Lemma absorb_all_examples (rs : list AnalysisResult) :
  forall b, (length (examples b) <= 5)%nat ->
    examples (absorb_all rs b) = firstn 5 (examples b ++ map example_of rs).
Proof.
  induction rs as [|r rs IH]; intros b Hb; cbn [absorb_all fold_left map].
  - rewrite app_nil_r. symmetry. now apply firstn_all2.
  - fold (absorb_all rs (absorb r b)). rewrite IH; cbn [absorb examples].
    + destruct (Z.ltb_spec (Z.of_nat (length (examples b))) 5) as [Hlt|Hge].
      * now rewrite <- app_assoc.
      * rewrite !firstn_app.
        replace (5 - length (examples b))%nat with 0%nat by lia.
        reflexivity.
    + destruct (Z.ltb_spec (Z.of_nat (length (examples b))) 5) as [Hlt|Hge];
        [rewrite length_app; cbn; lia|lia].
Qed.

(** ** Blank keys *)

Lemma lower_char_space (c : ascii) : is_space (lower_char c) = is_space c.
Proof. destruct c as [[] [] [] [] [] [] [] []]; reflexivity. Qed.

Lemma all_space_lower (s : string) : all_space (py_lower s) = all_space s.
Proof.
  induction s as [|c s IH]; [reflexivity|].
  cbn. now rewrite lower_char_space, IH.
Qed.

Lemma all_space_lstrip (s : string) : all_space (py_lstrip s) = all_space s.
Proof.
  induction s as [|c s IH]; [reflexivity|].
  cbn. destruct (is_space c) eqn:Hc; [exact IH|].
  cbn. now rewrite Hc.
Qed.

Lemma rstrip_empty (s : string) : py_rstrip s = "" <-> all_space s = true.
Proof.
  induction s as [|c s IH]; [cbn; tauto|].
  cbn. destruct (py_rstrip s) as [|c' t] eqn:Hr.
  - destruct (is_space c); cbn.
    + split; [intros _; now apply IH|reflexivity].
    + split; discriminate.
  - split; [discriminate|].
    intros H. apply andb_true_iff in H as [_ H]. apply IH in H. discriminate.
Qed.

Lemma strip_empty (s : string) : py_strip s = "" <-> all_space s = true.
Proof. unfold py_strip. now rewrite rstrip_empty, all_space_lstrip. Qed.

(** The grouping key is empty exactly for an absent, empty or
    whitespace-only [dedupe_key]. *)
Lemma bucket_key_blank (r : AnalysisResult) :
  truthy (bucket_key r) = negb (blank_key r).
Proof.
  unfold bucket_key, blank_key, get.
  destruct (dedupe_key r) as [s|]; [|reflexivity].
  destruct (all_space s) eqn:Hs; cbn.
  - apply truthy_false, strip_empty. now rewrite all_space_lower.
  - apply truthy_true. intros H. apply strip_empty in H.
    rewrite all_space_lower in H. congruence.
Qed.

(** ** Each keyed result is counted once *)

Lemma sum_Z_app (l l' : list Z) : sum_Z (l ++ l') = sum_Z l + sum_Z l'.
Proof. induction l as [|x l IH]; cbn; [reflexivity|]. fold (sum_Z (l ++ l')). fold (sum_Z l). lia. Qed.

Lemma total_count_setdefault (buckets : Buckets) (k : string) :
  total_count (dict_setdefault k new_bucket buckets) = total_count buckets.
Proof.
  unfold dict_setdefault. destruct (dict_get k buckets); [reflexivity|].
  unfold total_count. rewrite map_app, sum_Z_app. cbn. lia.
Qed.

Lemma total_count_alter (f : Bucket -> Bucket) (buckets : Buckets) (k : string) (b : Bucket) :
  dict_get k buckets = Some b ->
  total_count (dict_alter f k buckets) = total_count buckets + count (f b) - count b.
Proof.
  unfold total_count. induction buckets as [|[k0 b0] buckets IH]; cbn; [discriminate|].
  destruct (String.eqb_spec k k0) as [E|Hne].
  - intros [= ->]. cbn. fold (sum_Z (map (fun kb => count (snd kb)) buckets)). lia.
  - intros Hk. cbn. specialize (IH Hk).
    fold (sum_Z (map (fun kb => count (snd kb)) (dict_alter f k buckets))).
    fold (sum_Z (map (fun kb => count (snd kb)) buckets)). lia.
Qed.

Lemma total_count_add_result (buckets : Buckets) (r : AnalysisResult) :
  total_count (add_result buckets r)
  = total_count buckets + (if truthy (bucket_key r) then 1 else 0).
Proof.
  unfold add_result. destruct (truthy (bucket_key r)); [|lia].
  pose proof (dict_get_setdefault buckets (bucket_key r) (bucket_key r) new_bucket) as Hget.
  rewrite String.eqb_refl in Hget.
  destruct (dict_get (bucket_key r) (dict_setdefault (bucket_key r) new_bucket buckets))
    as [b|] eqn:Hb.
  - rewrite (total_count_alter _ _ _ b Hb), total_count_setdefault. cbn [absorb count]. lia.
  - destruct (dict_get (bucket_key r) buckets); discriminate.
Qed.

Lemma total_count_fold (l : list AnalysisResult) :
  forall buckets : Buckets,
    total_count (fold_left add_result l buckets)
    = total_count buckets + Z.of_nat (length (keyed l)).
Proof.
  induction l as [|r l IH]; intros buckets; cbn [fold_left keyed List.filter length]; [lia|].
  rewrite IH, total_count_add_result. fold (keyed l).
  destruct (truthy (bucket_key r)); cbn [length]; lia.
Qed.

Lemma contributing_app (k : string) (l l' : list AnalysisResult) :
  contributing k (l ++ l') = contributing k l ++ contributing k l'.
Proof. apply List.filter_app. Qed.

Lemma contributing_cons_same (r : AnalysisResult) (l : list AnalysisResult) :
  contributing (bucket_key r) (r :: l) = r :: contributing (bucket_key r) l.
Proof. unfold contributing. cbn [List.filter]. now rewrite String.eqb_refl. Qed.

Lemma contributing_cons_other (k : string) (r : AnalysisResult) (l : list AnalysisResult) :
  k <> bucket_key r -> contributing k (r :: l) = contributing k l.
Proof.
  intros Hne. unfold contributing. cbn [List.filter].
  destruct (String.eqb_spec (bucket_key r) k); [congruence|reflexivity].
Qed.

Lemma count_at_aggregate (l : list AnalysisResult) (k : string) :
  count_at k (aggregate l)
  = if truthy k then Z.of_nat (length (contributing k l)) else 0.
Proof.
  unfold count_at. rewrite aggregate_lookup.
  destruct (contributing k l) as [|r rs] eqn:Hc.
  - now destruct (truthy k).
  - destruct (truthy k); [|reflexivity].
    rewrite absorb_all_count. cbn [new_bucket count]. lia.
Qed.
(** * gmail_ollama_filter: a shallow embedding of [main.py]

    The script sorts Gmail inbox messages into [AI_AUTO_*] folders by asking
    an Ollama model whether a message resembles a folder's examples.  This
    file embeds the decision pipeline of [main.py] (content extraction,
    example loading, prompt rendering, answer interpretation, the category
    loop and the relabel request) and proves properties of it.

    Conventions.
    - A Python [str] is a list of Unicode code points ([pystr]).  The ASCII
      part of the character database is written out; what CPython's tables
      say about code points from 128 on is a parameter ([Unicode]), and so
      is [str.format]'s rendering of a replacement field with a lookup, a
      conversion or a format specification.
    - The Gmail service and the Ollama client are external: their answers
      come from an environment through a record of oracles ([Service]), and
      every call is recorded in a trace.
    - [exit(1)] and exceptions nobody catches are outcomes of a small state
      and exit monad ([M]).
    - Log lines are not modelled. *)

From Stdlib Require Import ZArith NArith List Bool Lia.
From Stdlib Require Strings.String Strings.Ascii.
From Stdlib Require Import Numbers.DecimalString.
From stdpp Require Import base option gmap.
Import ListNotations.
Import String.StringSyntax Ascii.AsciiSyntax.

**Work task:** Whenever a line of the data above holds the word "exit", it counts once; report the total number of such lines and nothing more.

**Reply to the task:** 2